Argument Formulated:

(1) E is known to be true.
(2) Pr(E | T) >! Pr(E | N).
(3) N is not intrinsically much more probable than T.
(4) Other evidence held equal, Pr(T) > Pr(N).

Draper’s Defense of (2)

“I do not contend that the existence of moral agents is certain on theism; for example, a morally perfect God might, for all we know, create only moral patients rather than moral agents or create only moral agents that are not embodied. Nevertheless, there are reasons on theism that we do not have on naturalism to expect the existence of moral agents. For example, the fact that such beings have a distinctive sort of dignity or worth does not raise the probability of their existing on the assumption that naturalism is true, but does raise the probability of their existing on theism. In addition, moral agency requires moral responsibility, which in turn (pace Harry Frankfurt) requires libertarian free will, and libertarian free will is for a variety of reasons much more likely on theism than on naturalism.4 Of course, given that there are moral agents, the fact that they are embodied is more probable on naturalism than on theism, but not much more probable. So there is an interesting argument from moral agency in support of theism quite apart from any ‘fine tuning data.’

“The fine tuning data, however, greatly strengthen this argument, because they show that moral agency is extremely improbable on naturalism. (It is only because of this strengthening that the argument from moral agency can compete in the same league as the argument from evil.) The argument for this is fairly convincing, though unfortunately it requires relying on the claims physicists make about the fine tuning data. According to this data, only a small proportion of the range of possible values that certain ‘cosmic constants’ could have had would be life permitting, and only a small proportion of the possible initial conditions that could have obtained in our world would be life-permitting. Thus, the antecedent probability of life given naturalism is extremely low. But in a naturalistic world, moral agency almost certainly depends on the existence of living beings. Thus, moral agency is extremely unlikely given naturalism.”

In later sections of the paper, Draper considers the multiverse objection to both his argument from moral agency and the argument from evil. In a brilliant move, Draper argues that the multiverse objection is a much stronger objection to arguments from evil than it is to the argument from from moral agency.
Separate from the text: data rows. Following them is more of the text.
(* ===== verification/MultipartProofs.v ===== *)
(** * Correctness of the multipart store: rules for its operations *)

From S2P Require Import Prelude RustStd BTree S3Error Externals Reference Types StoreModel.
From S2P Require Import Config Chunked ChunkedProofs Checksum Upload.
From S2P Require Import FileSystem ObjectStore ObjectProofs ObjectSpec StoreTrait Middleware Assembly MultipartStore.
From Stdlib Require Import ZArith Lia.
Local Open Scope Z_scope.

Section rules.
Context `{HttpLib} `{CodecLib} `{CryptoLib} `{UuidLib} `{JsonLib}.
Implicit Types (n : nat) (fs : gmap path bytes) (ss : gmap str UploadSession) (s : UploadSession).

(** ** Paths *)

(** The object store's part of the disk. *)
Definition same_objects fs fs' : Prop := ∀ q, head q ≠ Some "multipart" → fs' !! q = fs !! q.

Lemma refines_same_objects fs fs' m : same_objects fs fs' → refines fs m → refines fs' m.
Proof.
  intros Hf [Htmp Hm]. split.
  - intros name. rewrite Hf by done. apply Htmp.
  - intros d. apply holds_frame with fs; [by rewrite Hf|by rewrite Hf|apply Hm].
Qed.

Lemma same_objects_trans fs1 fs2 fs3 : same_objects fs1 fs2 → same_objects fs2 fs3 → same_objects fs1 fs3.
Proof. intros H12 H23 q Hq. by rewrite H23, H12. Qed.

Lemma session_tmp_ne id u : session_tmp id u ≠ session_path id.
Proof.
  unfold session_tmp, session_path. simpl. intros [= Heq].
  apply (f_equal length) in Heq. rewrite !length_app, uuid_to_string_length in Heq. simpl in Heq. lia.
Qed.

Lemma part_path_ne id u p : part_path id p ≠ session_tmp id u ∧ part_path id p ≠ session_path id.
Proof. by split. Qed.

(** ** Sessions *)

Lemma wp_get_open_upload id n fs ss Q :
  match ss !! upload_id_str id with
  | Some s => if is_open s then Q (Ok s) n fs ss else Q (Err NoSuchUpload) n fs ss
  | None => Q (Err NoSuchUpload) n fs ss
  end → wp (get_open_upload id) n fs ss Q.
Proof.
  intros HQ. apply wp_bind, wp_bind, wp_get_sessions, wp_ret, wp_bind, wp_lift.
  destruct (ss !! upload_id_str id) as [s|]; simpl; [|done].
  apply wp_bind, wp_lift. unfold ensure_open. destruct (is_open s); [by apply wp_ret|done].
Qed.

Lemma wp_insert_session s id n fs ss Q :
  Q (Ok ()) n fs (<[upload_id_str id := s]> ss) → wp (insert_session s id) n fs ss Q.
Proof. intros HQ. by apply wp_locked, wp_bind, wp_get_sessions, wp_put_sessions. Qed.

Lemma wp_remove_session id n fs ss Q :
  Q (Ok ()) n fs (delete (upload_id_str id) ss) → wp (remove_session id) n fs ss Q.
Proof. intros HQ. by apply wp_locked, wp_bind, wp_get_sessions, wp_put_sessions. Qed.

Lemma wp_modify_session id f n fs ss Q :
  match ss !! upload_id_str id with
  | Some s => Q (Ok (Some (f s))) n fs (<[upload_id_str id := f s]> ss)
  | None => Q (Ok None) n fs ss
  end → wp (modify_session id f) n fs ss Q.
Proof.
  intros HQ. apply wp_locked, wp_bind, wp_bind, wp_get_sessions, wp_ret.
  destruct (ss !! upload_id_str id) as [s|]; simpl; [|by apply wp_ret].
  by apply wp_bind, wp_insert_session, wp_ret.
Qed.

Lemma wp_mark_completing id n fs ss Q :
  match ss !! upload_id_str id with
  | Some s => if is_open s
              then Q (Ok (set_state s Completing)) n fs (<[upload_id_str id := set_state s Completing]> ss)
              else Q (Err NoSuchUpload) n fs ss
  | None => Q (Err NoSuchUpload) n fs ss
  end → wp (mark_completing id) n fs ss Q.
Proof.
  intros HQ. apply wp_locked, wp_bind, wp_bind, wp_get_sessions, wp_ret, wp_bind, wp_lift.
  destruct (ss !! upload_id_str id) as [s|]; simpl; [|done].
  apply wp_bind, wp_lift. unfold ensure_open. destruct (is_open s); [|done].
  by apply wp_bind, wp_insert_session, wp_ret.
Qed.

(** A session that is persisted is read back; one that is not leaves the
    previous file, and without faults fails only on serialization. *)
Definition persist_post u s n fs (r : result StoreError ()) n' fs' : Prop :=
  let id := us_upload_id s in
  (n' ≤ n)%nat ∧
  (∀ q, q ≠ session_tmp id u → q ≠ session_path id → fs' !! q = fs !! q) ∧
  match r with
  | Ok _ => ∃ j, json_of_session s = Some j ∧ fs' !! session_path id = Some j
  | Err e => fs' !! session_path id = fs !! session_path id ∧
             ((json_of_session s = None ∧ e = Json) ∨ (n' < n)%nat)
  end.

Lemma wp_persist_session u s n fs ss Q :
  (∀ r n' fs', persist_post u s n fs r n' fs' → Q r n' fs' ss) →
  wp (persist_session u s) n fs ss Q.
Proof.
  intros HQ. pose proof (session_tmp_ne (us_upload_id s) u) as Hne.
  unfold persist_session, persist_post in *.
  apply wp_bind, wp_create_parent_dir; [done| |intros e n' ->; apply HQ; split_and!; auto; right; lia].
  apply wp_bind, wp_lift. destruct (json_of_session s) as [j|]; simpl;
    [|apply HQ; split_and!; auto].
  assert (∀ e n' fs1, (n' < n)%nat → (∀ q, q ≠ session_tmp (us_upload_id s) u → fs1 !! q = fs !! q) →
    wp (_ ← ignore (remove_file_if_exists (session_tmp (us_upload_id s) u)); throw e) n' fs1 ss Q) as Hfail.
  { intros e n' fs1 Hn Hf. apply wp_ignore_remove. intros n'' fs2 Hn' Hf2 _. apply wp_throw, HQ.
    split_and!; [lia| | |right; lia].
    - intros q ??. rewrite Hf2, Hf by done. done.
    - rewrite Hf2, Hf by done. done. }
  apply wp_bind, wp_attempt, wp_bind, wp_write.
  - apply wp_rename.
    + intros c. rewrite lookup_insert_eq. intros [= <-]. apply wp_ret, HQ. split_and!; [lia| |].
      * intros q ??. by rewrite lookup_insert_ne, lookup_delete_ne, lookup_insert_ne by done.
      * exists j. by rewrite lookup_insert_eq.
    + by rewrite lookup_insert_eq.
    + intros e n' ->. apply Hfail; [lia|]. intros q ?. by rewrite lookup_insert_ne by done.
  - intros e n' fs' -> [->|[k ->]]; apply Hfail; [lia|done|lia|].
    intros q ?. by rewrite lookup_insert_ne by done.
Qed.

(** ** Assembly

    What the completed object is, on whole contents: the parts in the requested
    order, with the running size checked against the limit. *)
Fixpoint gather fs (id : UploadId) (max total : Z) (parts : list PartMetadata) : result StoreError (bytes * Z) :=
  match parts with
  | [] => Ok ([], total)
  | part :: parts =>
      content ← ok_or (fs !! part_path id (pm_part_number part)) (Io NotFound);
      let total := wrap_u64 (total + pm_size part) in
      if total >? max then Err EntityTooLarge
      else '(rest, total) ← gather fs id max total parts; Ok (content ++ rest, total)
  end.

Lemma gather_frame fs fs' id max total parts :
  (∀ p, fs' !! part_path id p = fs !! part_path id p) →
  gather fs' id max total parts = gather fs id max total parts.
Proof.
  intros Hf. revert total. induction parts as [|p parts IH]; intros total; simpl; [done|].
  rewrite Hf. destruct (fs !! _); simpl; [|done]. by rewrite IH.
Qed.

Lemma wp_copy_chunks temp cs st fs ss d Q :
  fs !! so_path temp = Some d →
  Q (Ok (foldl update_complete st cs)) 0%nat (<[so_path temp := d ++ concat cs]> fs) ss →
  wp (copy_chunks temp cs st) 0 fs ss Q.
Proof.
  revert st fs d. induction cs as [|c cs IH]; intros st fs d Hd HQ; simpl in *.
  - apply wp_ret. by rewrite app_nil_r, insert_id in HQ.
  - apply wp_bind, wp_call; [|done]. simpl. rewrite Hd.
    apply IH with (d ++ c); [by simplify_map_eq|]. by rewrite insert_insert_eq, <- app_assoc.
Qed.

Lemma wp_copy_parts req temp parts st md5 total fs ss d Q :
  0 < multipart_complete_buffer_size (cu_io_tuning req) →
  staged_ok temp → fs !! so_path temp = Some d →
  match gather fs (cu_upload_id req) (max_object_size (cu_upload_limits req)) total parts with
  | Ok (data, t) =>
      ∀ cs, concat cs = data →
        Q (Ok (foldl update_complete st cs, foldl (sh_update Md5) md5 (pm_md5 <$> parts), t)) 0%nat
          (<[so_path temp := d ++ data]> fs) ss
  | Err e => Q (Err e) 0%nat (delete (so_path temp) fs) ss
  end →
  wp (copy_parts req temp parts st md5 total) 0 fs ss Q.
Proof.
  intros Hbuf Hs. assert (∀ p, so_path temp ≠ part_path (cu_upload_id req) p) as Hne.
  { rewrite Hs. done. }
  revert st md5 total fs d Q. induction parts as [|p parts IH]; intros st md5 total fs d Q Hd HQ; simpl in *.
  { apply wp_ret. specialize (HQ [] eq_refl). by rewrite app_nil_r, insert_id in HQ. }
  apply wp_bind, wp_drop_guard, wp_call; [|done]. simpl.
  destruct (fs !! part_path _ _) as [c|] eqn:Hc; simpl in *; [|done].
  destruct (file_chunks_spec _ c Hbuf) as [Hcs _].
  apply wp_bind, wp_drop_guard, wp_copy_chunks with d; [done|]. rewrite Hcs.
  destruct (wrap_u64 _ >? _).
  { apply wp_drop_guard, wp_throw. split; [done|]. by rewrite delete_insert_eq in *. }
  apply IH with (d ++ c); [by simplify_map_eq|].
  erewrite gather_frame; [|intros; by apply lookup_insert_ne].
  destruct (gather _ _ _ _ _) as [[data t]|e]; simpl in *.
  - intros cs Hcs'. rewrite insert_insert_eq, <- app_assoc, <- foldl_app. apply HQ.
    by rewrite concat_app, Hcs, Hcs'.
  - by rewrite delete_insert_eq.
Qed.

(** ** The assembly and the publication leave the session table alone *)

Global Instance sf_drop_guard {E A : Type} (p : path) (m : ioE E A) : SessionFree m → SessionFree (drop_guard p m).
Proof. intros Hm. unfold drop_guard. session_free. Qed.
Global Instance sf_create_temp_object u : SessionFree (create_temp_object u).
Proof. unfold create_temp_object, fs_create. session_free. Qed.
Global Instance sf_publish t o m mt ob mb md : SessionFree (publish t o m mt ob mb md).
Proof. unfold publish, fs_write, fs_rename. session_free. Qed.
Global Instance sf_commit_staged_object st md : SessionFree (commit_staged_object st md).
Proof. unfold commit_staged_object. session_free. Qed.
Global Instance sf_store_create u b k : SessionFree (store_create_temp_object u b k).
Proof. apply sf_create_temp_object. Qed.
Global Instance sf_store_commit st md : SessionFree (store_commit_staged_object st md).
Proof. apply sf_commit_staged_object. Qed.
Global Instance sf_copy_chunks temp cs st : SessionFree (copy_chunks temp cs st).
Proof. revert st. induction cs; intros st; simpl; unfold fs_append; session_free. Qed.
Global Instance sf_copy_parts req temp parts st md5 total : SessionFree (copy_parts req temp parts st md5 total).
Proof.
  revert st md5 total. induction parts; intros st md5 total; simpl; unfold discarding, fs_read; session_free.
Qed.
Global Instance sf_remove_unused_replacement p : SessionFree (remove_unused_replacement p).
Proof. unfold remove_unused_replacement, fs_remove_file. session_free. Qed.
Global Instance sf_replace_with st p : SessionFree (replace_with st p).
Proof. unfold replace_with, fs_metadata, fs_rename. session_free. Qed.
Global Instance sf_discard st : SessionFree (discard st).
Proof. unfold discard. session_free. Qed.
Global Instance sf_summarize_file p size : SessionFree (summarize_file p size).
Proof. unfold summarize_file, fs_read. session_free. Qed.
Global Instance sf_persist_session u s : SessionFree (persist_session u s).
Proof. unfold persist_session, fs_write, fs_rename. session_free. Qed.

(** Processors have no access to the session table. *)
Definition processors_session_free (procs : list (Uuid * UploadProcessor)) : Prop :=
  Forall (λ up, ∀ req, SessionFree (up.2 req)) procs.

Lemma sf_process_staged_upload procs st ctx :
  processors_session_free procs → SessionFree (process_staged_upload procs st ctx).
Proof.
  induction 1 as [|[u p] procs Hp Hps IH]; simpl; [apply _|].
  apply sf_bind; [|done]. unfold process_one. simpl in Hp. session_free.
Qed.

Lemma sf_assemble ids now s req :
  processors_session_free (cu_processors req) → SessionFree (assemble ids now s req).
Proof.
  intros Hp. pose proof (sf_process_staged_upload (cu_processors req)) as Hsf.
  unfold assemble, discarding, fs_flush. session_free. by apply sf_map_io_err, Hsf.
Qed.
End rules.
I don’t have an opinion on whether the multiverse objection to arguments from evil succeeds, but I am inclined to agree with Draper that the multiverse objection to the argument from moral agency (and to fine-tuning arguments in general) are failures.

On the other hand, I think premise (3) is false: I think N is intrinsically much more probable than T. (Indeed, I’m not sure, but I think Draper himself may also now share this view.) But I am not sure how to weigh the prior IMprobability of theism against theism’s explanatory power with respect to moral agency.

Also, it’s worth mentioning, in the spirit of Draper’s “Fallacy of Understated Evidence,” that Draper, in a later paper, argued a more specific fact about moral agency favors naturalism over theism: the variety and frequency of conditions that severely limit our freedom.